Below is a journal entry recorded by one of the participants, summarizing a typical work day.
Today we went to the pediatric unit and spoke to the director there about fixing a baby incubator. However, all were in use so we may not be able to make repairs until Thursday or Friday when they become available.
Then we went to the laboratory area to ask about their broken oven, but the head of the department said they had no broken oven. However, there is a fridge they keep samples in that is not staying cold enough either. We opened up the bottom of the fridge and the condenser was very dirty, which can make airflow and subsequent cooling difficult. Monthly cleaning should happen on the fridge, but that clearly isn’t happening because it is difficult to create a maintenance schedule. We removed the dust from the condenser.
They showed us to another fridge they didn’t think was getting cold enough. Joe checked the back, but there weren’t condenser coils like the other fridge nor was it particularly dirty. He thinks a possible issue may be things blocking the airflow in the freezer itself, or ice build-up on the fridge blocking air flow. We will return in a couple hours to check the fridge because Joe put it on the heating position to melt the ice. We will see if that worked later.
More pictures here: https://drive.google.com/file/d/0B7jEVdklJb2MRk1teXVHV1VMenM/view?usp=sharing
The students on the 2015 trip were (left to right) Ashwin Prakash (junior), Kate Gelman (junior), Scott Lee (sophomore), Rachel Glenn (junior), and Adarsh Ettyreddy (sophomore). The regional hospital in Xela, Guatemala went under new management this year, and the new director was insistent that that hospital was not to be seen as a charity case. It was through lots of communication and previously established relationships with the maintenance and medical staff that we were able to return for the third annual trip.
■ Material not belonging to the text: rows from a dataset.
(* ===== verification/Pagetable.v ===== *)
(** * Page tables as trees, address spaces as maps

    The abstract view of kernel/vm.c.  The page-table pages of one address
    space are a finite map [T] from paths (the indices from the root, last
    index first) to page addresses; [pt_rep] says that memory holds that
    tree.  Seen from outside, an address space is the function [pte_of] from
    virtual addresses to leaf entries.  [owned] lists the pages that the free
    list, the tree and the user mappings own: they are all different, and
    the operations only move pages between the three. *)

From S2P Require Import Prelude Riscv Memory Spinlock Kalloc Vm.

Abbreviation ptree := (gmap (list Z) Z).

Definition pages_of {K : Type} `{Countable K} (T : gmap K Z) : list Z := (map_to_list T).*2.

(** The path of the leaf page-table page for [va]. *)
Definition leaf_path (va : Z) : list Z := [PX 1 va; PX 2 va].

Definition valid (pte : Z) : Prop := Z.land pte PTE_V <> 0.

Record pt_rep (m : mem) (T : ptree) (root : Z) : Prop := {
  pr_root : T !! [] = Some root;
  pr_len : forall p a, T !! p = Some a -> (length p <= 2)%nat;
  pr_child : forall i p q, T !! (i :: p) = Some q -> 0 <= i < 512 /\ is_Some (T !! p);
  pr_max : forall i q, T !! [i] = Some q -> i < 256;
  pr_entry : forall p a i, T !! p = Some a -> (length p < 2)%nat -> 0 <= i < 512 ->
    match T !! (i :: p) with
    | Some q => load64 m (a + 8 * i) = Z.lor (PA2PTE q) PTE_V
    | None => Z.land (load64 m (a + 8 * i)) PTE_V = 0
    end
}.

(** The leaf entry that [walk] finds for [va]; 0 where there is no leaf page. *)
Definition pte_of (m : mem) (T : ptree) (va : Z) : Z :=
  match T !! leaf_path va with
  | Some q => load64 m (q + 8 * PX 0 va)
  | None => 0
  end.

Lemma elem_pages_of {K : Type} `{Countable K} (T : gmap K Z) a :
  a ∈ pages_of T <-> exists k, T !! k = Some a.
Proof.
  unfold pages_of. rewrite list_elem_of_fmap. split.
  - intros ([k v] & -> & Hin). apply elem_of_map_to_list in Hin. eauto.
  - intros [k Hk]. exists (k, a). by rewrite elem_of_map_to_list.
Qed.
The staff with whom we had worked previously provided us with a list of equipment that needed to be repaired. We were able to fix a good deal of it, including two autoclaves, a cautery machine, a tourniquet machine, and four patient monitors. We also went to various departments to inquire what needed to be repaired, as we knew from previous years that most departments do not report their broken equipment since it does not get generally get fixed. We repaired some of their equipment including a dental chair and a pathology examination table. We also obtained contacts from the other departments so that in future years, we can contact them before arriving. One of our major projects for the pathology department embodied the EWH ideal of using readily available materials to create an easily replicable solution. We created a system for the microtome by making adaptors that we cut from the legs of an old hospital bed that we found in the hospital junk pile.
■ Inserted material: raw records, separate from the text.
Lemma uvmunmap_step s root F T U a lim do_free :
  vinv s root F T U -> page_aligned a -> 0 <= a < lim -> a < MAXVA -> U !! a = None ->
  let pte := pte_of s.(k_mem) T a in
  let pa := PTE2PA pte in
  user_pte pte pa -> (do_free = true -> page_ok pa /\ (pa ∉ owned F T U)) ->
  exists s', uvmunmap_body root lim do_free a s = Ok (inl (a + PGSIZE)) s' /\
    vinv s' root (if do_free then pa :: F else F) T U /\
    (forall va, 0 <= va < MAXVA ->
       pte_of s'.(k_mem) T va = clear_view (pte_of s.(k_mem) T) a 1 va) /\
    s'.(k_hart) = s.(k_hart) /\
    frame ((if do_free then [pa] else []) ++ pages_of T) s.(k_mem) s'.(k_mem).
Proof.
  intros Hv Ha Hlim HM HU pte pa (Hval & _ & Hfl) Hfree.
  destruct (valid_leaf _ _ _ Hval) as [q Hq].
  destruct (vinv_leaf _ _ _ _ _ _ _ Hv Hq) as [Hqok _].
  unfold uvmunmap_body. destruct (Z.ltb_spec a lim); [|lia]. cbn [bind].
  rewrite (vinv_walk _ _ _ _ _ _ Hv) by lia. rewrite Hq. cbn [obind].
  pose proof (page_pos q Hqok). pose proof (PX_range 0 a ltac:(lia)).
  destruct (Z.eqb_spec (q + 8 * PX 0 a) 0); [lia|].
  unfold load_pte at 1. cbn [bind obind gets]. rewrite <- (pte_of_leaf (k_mem s) _ _ _ Hq). fold pte.
  destruct (Z.eqb_spec (Z.land pte PTE_V) 0); [done|].
  apply readable_leaf in Hfl. destruct (Z.eqb_spec (PTE_FLAGS pte) PTE_V); [done|]. fold pa. rewrite (u64_small (a + PGSIZE)) by clia.
  destruct do_free.
  - destruct (Hfree eq_refl) as [Hpa Hno].
    destruct (vinv_kfree s root pa F T U Hv Hpa Hno) as (s1 & Hk & Hv1 & Hview1 & Hh1 & Hf1).
    cbn [bind]. rewrite Hk. unfold store_pte. cbn. fold (store_st s1 (q + 8 * PX 0 a) 0).
    destruct (vinv_clear s1 root (pa :: F) T U a q Hv1 Ha ltac:(lia) HU Hq) as [Hv2 Hview2].
    exists (store_st s1 (q + 8 * PX 0 a) 0). split; [done|]. split; [done|].
    split; [|split; [done|]].
    + intros va Hva. rewrite Hview2 by done. unfold clear_view. by rewrite Hview1.
    + eapply (frame_trans _ _ (k_mem s1)).
      * eapply frame_incl; [|exact Hf1]. intros x. lelem.
      * eapply frame_incl; [|exact (store_frame s1 root _ T U a q 0 Hv1 Hq)]. intros x. lelem.
  - unfold store_pte. cbn. fold (store_st s (q + 8 * PX 0 a) 0).
    destruct (vinv_clear s root F T U a q Hv Ha ltac:(lia) HU Hq) as [Hv2 Hview2].
    exists (store_st s (q + 8 * PX 0 a) 0). split_and!; try done.
    exact (store_frame s root _ T U a q 0 Hv Hq).
Qed.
It was on this trip that we developed the idea for the LED surgical light design project. One of the surgery nurses alerted our attention to an operating room lamp that was missing a part due to an unsuccessful bulb change. There were no other lights like it in the hospital, and we could not determine a solution. Through brainstorming with the in-country technician and surgical staff, we came up with the beginning of a plan to create a kit to convert all of the surgery lamps to use LEDs instead of incandescent light bulbs. The kit will ideally be uniformly adaptable to all of the types of lamps in the hospital. LEDs use less energy and last longer than incandescent bulbs, so they will save the hospital a great deal of money and maintenance work. They generate less heat in order to keep the operating rooms cooler. Ideally, the LEDs will have a battery back up in case of a power outage, giving them another advantage.